Urhman also announced the release of a new OUYA each and every year. The goal of the constant refresh is to create a cycle for the OUYA that parallels that of smart phones.

“There will be a new OUYA every year. There will be an OUYA 2 and an OUYA 3,” says Urhman in an interview with Engadget.

Urhman assures that all games will have backwards compatibility, allowing OUYA 1 games to play on future OUYA consoles. According to an article on TechCrunch.com, this is because all games will be tied to user accounts, much like the PC marketplace Steam is now. TechCrunch writer Darrell Etherington explains that the digital delivery makes backwards compatibility an easy reality, “since there’s no messy business like disc formats to worry about.”
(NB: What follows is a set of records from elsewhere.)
(** * MarkDash backend: keyspace, handlers and session tokens

    A shallow embedding of the data-access and identity-scoping layer of the
    MarkDash API (src/utils/kv.ts, src/utils/crypto.ts, src/utils/response.ts,
    src/middleware/authMiddleware.ts and the route files auth.ts, boards.ts,
    logs.ts, notify.ts), of the rate limiter of
    src/middleware/securityMiddleware.ts and of the download names of
    src/routes/export.ts, followed by the properties of the specification.

    Conventions of the embedding:
    - a Deno KV key is the list of its string parts; the store is the list of
      its entries in key order; [kv.list] with a prefix selects the entries
      whose key starts with the parts of the prefix, part by part;
    - every [async] function that reaches the store is a computation in the
      state monad [M] over the store and the trace of store calls issued;
    - a JSON request body is a record of optional fields ([None] is an absent
      or null field); fields destructured by the handlers are strings, as the
      interfaces of src/types.ts declare them;
    - a string is held as the bytes of its UTF-8 encoding, the form in which
      it comes in a request and lies in a key of the store; where the code
      works on the UTF-16 code units of a string ([length], [replace] with a
      pattern), [code_units] gives them;
    - [generateId()], [new Date()] and the bcrypt salt are inputs of the
      handlers that use them. *)

From Stdlib Require Import String Ascii List ZArith Lia Bool Arith.
Import ListNotations.
Open Scope string_scope.

Set Implicit Arguments.

(** ** JavaScript values used by the handlers *)

(** Truthiness of a string-valued expression that may be [undefined]. *)
Definition truthy (v : option string) : bool :=
  match v with
  | Some s => negb (s =? "")
  | None => false
  end.

(** The string a truthy [v] holds: a test [if (!v) return ...] continues with
    it. *)
Definition present (v : option string) : option string :=
  match v with
  | Some s => if s =? "" then None else Some s
  | None => None
  end.

(** [v || d] for a string-valued [v]. *)
Definition or_default (v : option string) (d : string) : string :=
  match v with
  | Some s => if s =? "" then d else s
  | None => d
  end.

(** The UTF-16 code units of a string, as far as the code tells them apart:
    a code unit below 128, with its character, or any other one. *)
Inductive CodeUnit :=
| Basic (c : ascii)
| Other.

(** A byte that continues a character begun by an earlier byte. *)
Definition is_continuation (c : ascii) : bool :=
  let n := nat_of_ascii c in ((128 <=? n) && (n <? 192))%nat.
Lemma firstn_sorted {A : Type} (R : A -> A -> Prop) n :
  forall l, StronglySorted R l -> StronglySorted R (firstn n l).
Proof.
  induction n as [|n IH]; intros [|a l] Hsorted; simpl;
    try constructor.
  - apply IH. now inversion Hsorted.
  - inversion Hsorted as [|? ? _ Hall]; subst.
    rewrite Forall_forall in *. intros b Hb. apply Hall.
    now apply (In_firstn b n l).
Qed.

Lemma map_sorted {A B : Type} (R : B -> B -> Prop) (f : A -> B) l :
  StronglySorted (fun a b => R (f a) (f b)) l ->
  StronglySorted R (map f l).
Proof.
  induction 1 as [|a l _ IH Hall]; simpl; constructor; [exact IH|].
  rewrite Forall_forall in *. intros b Hb.
  apply in_map_iff in Hb as [a' [<- Ha']]. now apply Hall.
Qed.

Lemma history_sorted db limit product_id warehouse_id :
  StronglySorted
    (fun a b => (HistoryEntry.timestamp b <= HistoryEntry.timestamp a)%Z)
    (get_scan_history scan_timestamp db limit product_id warehouse_id).
Proof.
  unfold get_scan_history. apply map_sorted. simpl.
  apply firstn_sorted. apply order_by_sorted.
Qed.

Lemma filter_if_given_incl column value rows log :
  In log (filter_if_given column value rows) ->
  In log rows
  /\ (forall c v, value = Some (String c v) ->
                  column log = Some (String c v)).
Proof.
  unfold filter_if_given. destruct value as [[|c v]|].
  - intros Hin. split; [exact Hin | discriminate].
  - rewrite filter_In. intros [Hin Heq]. split; [exact Hin|].
    intros c' v' [= <- <-]. unfold column_eqb in Heq.
    destruct (column log) as [x|]; [|discriminate].
    apply String.eqb_eq in Heq. now subst.
  - intros Hin. split; [exact Hin | discriminate].
Qed.

Lemma filter_if_given_length column value rows :
  (List.length (filter_if_given column value rows) <= List.length rows)%nat.
Proof.
  unfold filter_if_given.
  destruct value as [[|c v]|]; auto using filter_length_le.
Qed.

Lemma history_rows_perm db product_id warehouse_id :
  Permutation
    (history_rows scan_timestamp db product_id warehouse_id)
    (filter_if_given ScanLog.warehouse_id warehouse_id
       (filter_if_given ScanLog.product_id product_id (scan_logs db))).
Proof. apply order_by_perm. Qed.
End ScanHistoryLemmas.

(** The history is newest first: in the list that [get_scan_history]
    returns no entry is older than an entry that comes after it. *)
Theorem scan_history_newest_first :
  forall scan_timestamp db limit product_id warehouse_id,
    StronglySorted
      (fun a b => (HistoryEntry.timestamp b <= HistoryEntry.timestamp a)%Z)
      (get_scan_history scan_timestamp db limit product_id warehouse_id).
Proof. intros. apply history_sorted. Qed.

(** What the history selects.  It never has more entries than the
    limit, nor than the rows that pass the filters, and has exactly the
    smaller of the two; every entry is the entry of a row of the scan
    log, and that row has the product id and the warehouse id asked
    for.  A filter value that is the empty string is no filter, like
    [None]. *)
Theorem scan_history_selection :
  forall scan_timestamp db limit product_id warehouse_id,
    let history :=
      get_scan_history scan_timestamp db limit product_id warehouse_id in
    List.length history
    = Nat.min limit
        (List.length
           (filter_if_given ScanLog.warehouse_id warehouse_id
              (filter_if_given ScanLog.product_id product_id
                 (scan_logs db))))
    /\ (List.length history <= List.length (scan_logs db))%nat
    /\ (forall entry,
           In entry history ->
           exists log,
             In log (scan_logs db)
             /\ entry = history_entry scan_timestamp log
             /\ (forall c v, product_id = Some (String c v) ->
                             ScanLog.product_id log = Some (String c v))
             /\ (forall c v, warehouse_id = Some (String c v) ->
                             ScanLog.warehouse_id log = Some (String c v)))
    /\ get_scan_history scan_timestamp db limit (Some ""%string) warehouse_id
       = get_scan_history scan_timestamp db limit None warehouse_id
    /\ get_scan_history scan_timestamp db limit product_id (Some ""%string)
       = get_scan_history scan_timestamp db limit product_id None.
Proof.
  intros scan_timestamp db limit product_id warehouse_id history.
  assert (Hlen : List.length history
                 = Nat.min limit
                     (List.length
                        (filter_if_given ScanLog.warehouse_id warehouse_id
                           (filter_if_given ScanLog.product_id product_id
                              (scan_logs db))))).
  { subst history. unfold get_scan_history.
    rewrite length_map, length_firstn.
    now rewrite (Permutation_length (history_rows_perm _ _ _ _)). }
  split; [exact Hlen|]. split; [|split; [|split; reflexivity]].
  - rewrite Hlen.
    pose proof (filter_if_given_length ScanLog.warehouse_id warehouse_id
                  (filter_if_given ScanLog.product_id product_id
                     (scan_logs db))).
    pose proof (filter_if_given_length ScanLog.product_id product_id
                  (scan_logs db)).
    lia.
  - intros entry Hin. subst history. unfold get_scan_history in Hin.
    apply in_map_iff in Hin as [log [<- Hin]].
    apply In_firstn in Hin.
    apply (Permutation_in _ (history_rows_perm _ _ _ _)) in Hin.
    apply filter_if_given_incl in Hin as [Hin Hw].
    apply filter_if_given_incl in Hin as [Hin Hp].
    exists log. auto.
Qed.
(* ===== verification/_CoqProject ===== *)
-Q . S2P
Prelude.v
Machine.v
Protocol.v
PageService.v
TableService.v
Connection.v
Paging.v
PagingInv.v
PagingOps.v
PagingAccess.v
PagingSpec.v
PagingTheorems.v
Node.v
Gossip.v
GossipTheorems.v
Cluster.v
ClusterInv.v
ClusterTheorems.v
ClusterSteps.v
ClusterClaims.v
ClusterRouting.v
Server.v
ServerSpec.v
ServerTheorems.v
ServerLoop.v
ServerHeap.v
ServerWorld.v
ServerClaims.v
System.v
Config.v
ConfigTheorems.v
ServerMain.v
ServerMainTheorems.v
Options.v
OptionsTheorems.v
Client.v
Signal.v
ClientTheorems.v
ClientClaims.v
ClientMainTheorems.v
This is a tough year for a brand new gaming start-up. Nintendo recent released its new Wii U; Sony, and Microsoft are expected to debut new consoles this year. OUYA, however, is not concerned about the competition.

“We don’t need to beat Xbox or Sony or any console that enters the marketplace, we need to carve out our own niche,” Urhman told the WSJ. “OUYA offers a very different value proposition to the gaming you can currently experience.”

According to Urhman, OUYA supports HD and 3-D gaming. The controller will come with eight buttons, a directional pad, and a touch pad. OUYA’s controller can also be hacked for use with other electronics. 

“We are okay with that. One of the promises of being open is you can use what we build for other things. But you can create accessories and peripherals for our device as well. At the end of the day, it makes our ecosystem richer,” says Urhman in her WSJ interview.

OUYA will be available for Kickstarter backers in March, followed by pre-orders, all leading up to the the retail debut.